4. Per quello che riguarda il motivo di ricorso relativo all'esame degli elementi costitutivi della fattispecie di cui all'art. 349 c.p., la giurisprudenza ha chiarito che tale reato è configurabile anche nel caso in cui i sigilli siano stati apposti esclusivamente per impedire l'uso illegittimo della cosa, perchè questa finalità deve ritenersi compresa in quella, menzionata nella disposizione, di assicurare la conservazione o la identità della cosa. (in tal senso Sez. U, n. 5385 del 10/2/2010, D'Agostino, Rv. 245584).
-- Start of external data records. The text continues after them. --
Lemma SFdiv_core_binary_spec m1 e1 m2 e2 :
  (0 < m1)%Z → (0 < m2)%Z →
  let '(q, e', l) := SFdiv_core_binary prec emax m1 e1 m2 e2 in
  (0 <= q)%Z
  ∧ inbetween (IZR m1 * bpow e1 / (IZR m2 * bpow e2) / bpow e') q l
  ∧ (e' <= fexp64 (Zdigits2 q + e'))%Z.
Proof.
  intros H1 H2. unfold SFdiv_core_binary. change (fexp prec emax) with fexp64.
  set (d1 := Zdigits2 m1). set (d2 := Zdigits2 m2).
  set (e' := Z.min (fexp64 (d1 + e1 - (d2 + e2))) (e1 - e2)).
  set (s := (e1 - e2 - e')%Z).
  assert (0 <= s)%Z as Hs by (unfold s, e'; lia).
  assert (match s with
          | Z.pos _ => Z.shiftl m1 s | 0%Z => m1 | Z.neg _ => 0%Z
          end = (m1 * 2 ^ s)%Z) as ->.
  { destruct s as [|p|p] eqn:Es; [lia| |lia]. by rewrite Z.shiftl_mul_pow2. }
  pose proof (Z.pow_pos_nonneg 2 s ltac:(lia) Hs) as Hps.
  pose proof (Z_div_mod (m1 * 2 ^ s) m2 ltac:(lia)) as Hdm.
  destruct (Z.div_eucl (m1 * 2 ^ s) m2) as [q r]. destruct Hdm as [Eq Hr].
  assert (0 <= q)%Z as Hq by nia.
  split; [done|]. split.
  - assert (IZR m1 * bpow e1 / (IZR m2 * bpow e2) / bpow e'
            = IZR q + IZR r / IZR m2) as ->.
    { assert (0 < IZR m2) by (apply IZR_lt; lia).
      pose proof (bpow_pos e1). pose proof (bpow_pos e2). pose proof (bpow_pos e').
      apply (f_equal IZR) in Eq. rewrite IZR_shift, plus_IZR, mult_IZR in Eq by done.
      assert (bpow e1 = bpow s * bpow e2 * bpow e') as ->.
      { rewrite <-!bpow_add. f_equal. unfold s. lia. }
      apply Rmult_eq_reg_r with (IZR m2); [|lra].
      replace ((IZR q + IZR r / IZR m2) * IZR m2) with (IZR m2 * IZR q + IZR r)
        by (field; lra).
      rewrite <-Eq. field. repeat split; lra. }
    by apply new_location_spec.
  - destruct (Z.le_gt_cases e' (-1074)) as [|Hn]; [unfold fexp64; lia|].
    assert (e' <= d1 + e1 - (d2 + e2) - 53)%Z as He' by (unfold e', fexp64 in *; lia).
    assert (2 ^ 52 <= q)%Z as Hq52.
    { pose proof (Zdigits2_lower m1 H1) as Hl1. fold d1 in Hl1.
      pose proof (Zdigits2_upper m2 ltac:(lia)) as Hu2. fold d2 in Hu2.
      assert (1 <= d1)%Z by (unfold d1; destruct m1; simpl in *; lia).
      assert (1 <= d2)%Z by (unfold d2; destruct m2; simpl in *; lia).
      assert (2 ^ (d2 + 52) <= m1 * 2 ^ s)%Z as Hm'.
      { assert (2 ^ (d2 + 52) <= 2 ^ (d1 - 1 + s))%Z as Hle
          by (apply Z.pow_le_mono_r; unfold s; lia).
        rewrite (Z.pow_add_r 2 (d1 - 1) s) in Hle by lia.
        pose proof (Z.mul_le_mono_nonneg_r _ _ (2 ^ s) ltac:(lia) Hl1). lia. }
      rewrite Z.pow_add_r in Hm' by lia.
      destruct (Z.le_gt_cases (2 ^ 52) q) as [|Hlt]; [done|exfalso].
      assert (q + 1 <= 2 ^ 52)%Z by lia. nia. }
    pose proof (Zdigits2_gt q 52 ltac:(lia) Hq52). unfold fexp64. lia.
Qed.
Difatti, oggetto di tutela è l'intangibilità della cosa rispetto ad ogni atto di disposizione o di manomissione e pertanto anche l'interdizione dell'uso disposta dall'autorità ha la finalità di assicurarne la conservazione, a prescindere dalle ragioni del provvedimento di limitazione; di fatti l'apposizione del sigillo è un mezzo di portata generale destinato a rafforzare la protezione delle cose che l'autorità giudiziaria o amministrativa è autorizzata dalla legge a rendere indisponibili per il perseguimento dei suoi compiti istituzionali, e quindi risulta coerente che il legislatore abbia voluto attribuire la medesima ampiezza di significato anche in relazione alla tutela penale riconosciuta a tale strumento. Anche la dottrina, del resto, ha ritenuto che le finalità indicate dall'art. 349 c.p. non escludono la eventuale compresenza di fini ed obiettivi ulteriori rispetto alla conservazione o alla identità della cosa. La Corte di appello ha, quindi, correttamente ritenuto configurabile la fattispecie delittuosa nel caso di specie.
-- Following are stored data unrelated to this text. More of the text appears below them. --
(** C8, as the claim has it, fails at the largest [int]: a peer that has
    processed an Ack at time [2^63 - 1] has its clock there, and its next
    [sendRequestMsg] returns with the clock at [- 2^63]. *)
Lemma C8_clock_wraps :
  ∃ s1 s2,
    processMessage (mkMessage MessageAck 1 GoInt.max_int)
      (initState 0 [[]; []]) = Ret tt s1
    ∧ sendRequestMsg s1 = Ret tt s2
    ∧ time s1 = GoInt.max_int
    ∧ time s2 = GoInt.min_int
    ∧ time s2 < time s1.
Proof.
  do 2 eexists. split; [vm_compute; reflexivity|].
  split; [vm_compute; reflexivity|]. by repeat split.
Qed.

(** C8 (clock monotonicity), as the code has it: while the clock is below
    the largest [int], and the time of a processed message too, each of
    [sendRequestMsg], [sendReleaseMsg], [sendAckMsg] and [processMessage]
    ends, however it ends, with the clock at least what it was; and
    [processMessage], for a message whose origin is a process of the system,
    returns with the clock at least the time of the message. *)
Theorem C8_clock_monotone (s : LamportLockState) :
  GoInt.min_int ≤ time s < GoInt.max_int →
  time s ≤ time (final (sendRequestMsg s))
  ∧ time s ≤ time (final (sendReleaseMsg s))
  ∧ (∀ target, time s ≤ time (final (sendAckMsg target s)))
  ∧ (∀ m, Time m < GoInt.max_int →
       time s ≤ time (final (processMessage m s))
       ∧ (∀ i, GoInt.index (Proc m) (length (seen s)) = Some i →
               length (chns s) = length (seen s) →
               ∃ s', processMessage m s = Ret tt s'
                 ∧ time s ≤ time s' ∧ Time m ≤ time s')).
Proof.
  intros Hr. pose proof (add_no_overflow (time s) Hr) as Hadd.
  split; [|split; [|split]].
  - destruct (sendRequestMsg_time s) as [->| ->]; lia.
  - destruct (sendReleaseMsg_time s) as [->| ->]; lia.
  - intros target. rewrite sendAckMsg_time. lia.
  - intros m Hm.
    assert (Hmax : GoInt.add (Z.max (time s) (Time m)) 1
                   = Z.max (time s) (Time m) + 1).
    { apply add_no_overflow. lia. }
    split.
    + destruct (processMessage_time m s) as [->|[->| ->]]; lia.
    + intros i Hi Hlen.
      destruct (processMessage_run m s i Hi (λ _, Hlen))
        as (s' & Hrun & _ & _ & _ & Ht & _).
      exists s'. split; [done|]. rewrite Ht. case_decide; lia.
Qed.

Lemma C8_clock_monotone_witness :
  GoInt.min_int ≤ time (initState 0 [[]; []]) < GoInt.max_int
  ∧ time (initState 0 [[]; []])
    ≤ time (final (sendRequestMsg (initState 0 [[]; []]))).
Proof.
  assert (Hr : GoInt.min_int ≤ time (initState 0 [[]; []]) < GoInt.max_int).
  { unfold GoInt.min_int, GoInt.max_int. simpl. lia. }
  split; [exact Hr|].
  exact (proj1 (C8_clock_monotone (initState 0 [[]; []]) Hr)).
Defined.

End Clock.

(** ** Construction *)

Module Construction.
Import Run.

(** C10, as the claim has it, fails: a peer that has processed a Request of
    peer 1 at time 2 before its own first call of [sendRequestMsg] has the
    clock at 3 after the Ack, and its first Request carries time 4. *)
Lemma C10_first_request_after_receipt :
  ∃ s', (processMessage (mkMessage MessageRequest 1 2);; sendRequestMsg)
          (initState 0 [[]; []]) = Ret tt s'
    ∧ chns s' !! 1%nat
      = Some [mkMessage MessageAck 0 3; mkMessage MessageRequest 0 4].
Proof. eexists. split; [vm_compute; reflexivity|reflexivity]. Qed.

(** C10 (construction), as the code has it: [initState] sets the clock to 1,
    [seen] to 0 for every process and the queue empty, and [heap.Init] leaves
    the empty queue empty; a Request sent from that state, before any message
    has been processed, carries time 2: it is the only entry of the queue
    and is appended to the inbox of every other process. *)
Theorem C10_initState (p : Z) (chns0 : list (list Message)) :
  time (initState p chns0) = 1
  ∧ seen (initState p chns0) = replicate (length chns0) 0
  ∧ reqs (initState p chns0) = []
  ∧ heap.Init [] = Some []
  ∧ ∃ s', sendRequestMsg (initState p chns0) = Ret tt s'
      ∧ time s' = 2
      ∧ reqs s' = [mkMessage MessageRequest p 2]
      ∧ ∀ (k : nat) c, chns0 !! k = Some c →
          chns s' !! k
          = Some (if decide (Z.of_nat k ≠ p)
                  then c ++ [mkMessage MessageRequest p 2] else c).
Proof.
  split; [done|]. split; [done|]. split; [done|]. split; [done|].
  destruct (sendRequestMsg_run (initState p chns0) eq_refl) as (q & Hq & Hrun).
  simpl in Hq, Hrun. apply Permutation_singleton_r in Hq as ->.
  eexists. split; [exact Hrun|]. simpl.
  split; [done|]. split; [done|].
  intros k c Hc. by rewrite deliver_lookup, Hc.
Qed.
5. L'ultimo motivo di censura risulta superato, in quanto volto a proporre una diversa commisurazione della pena tra le fattispecie contravvenzionali ed il delitto di violazione di sigilli, posto che le contravvenzioni sono state dichiarate estinte per intervenuta prescrizione dalla Corte di appello.
Al rigetto del gravame consegue ex art. 616 c.p.p. la condanna dei ricorrenti al pagamento delle spese del procedimento.
PQM
rigetta i ricorsi e condanna ciascuno dei ricorrenti al pagamento delle spese processuali.
Così deciso in Roma, il 17 novembre 2010.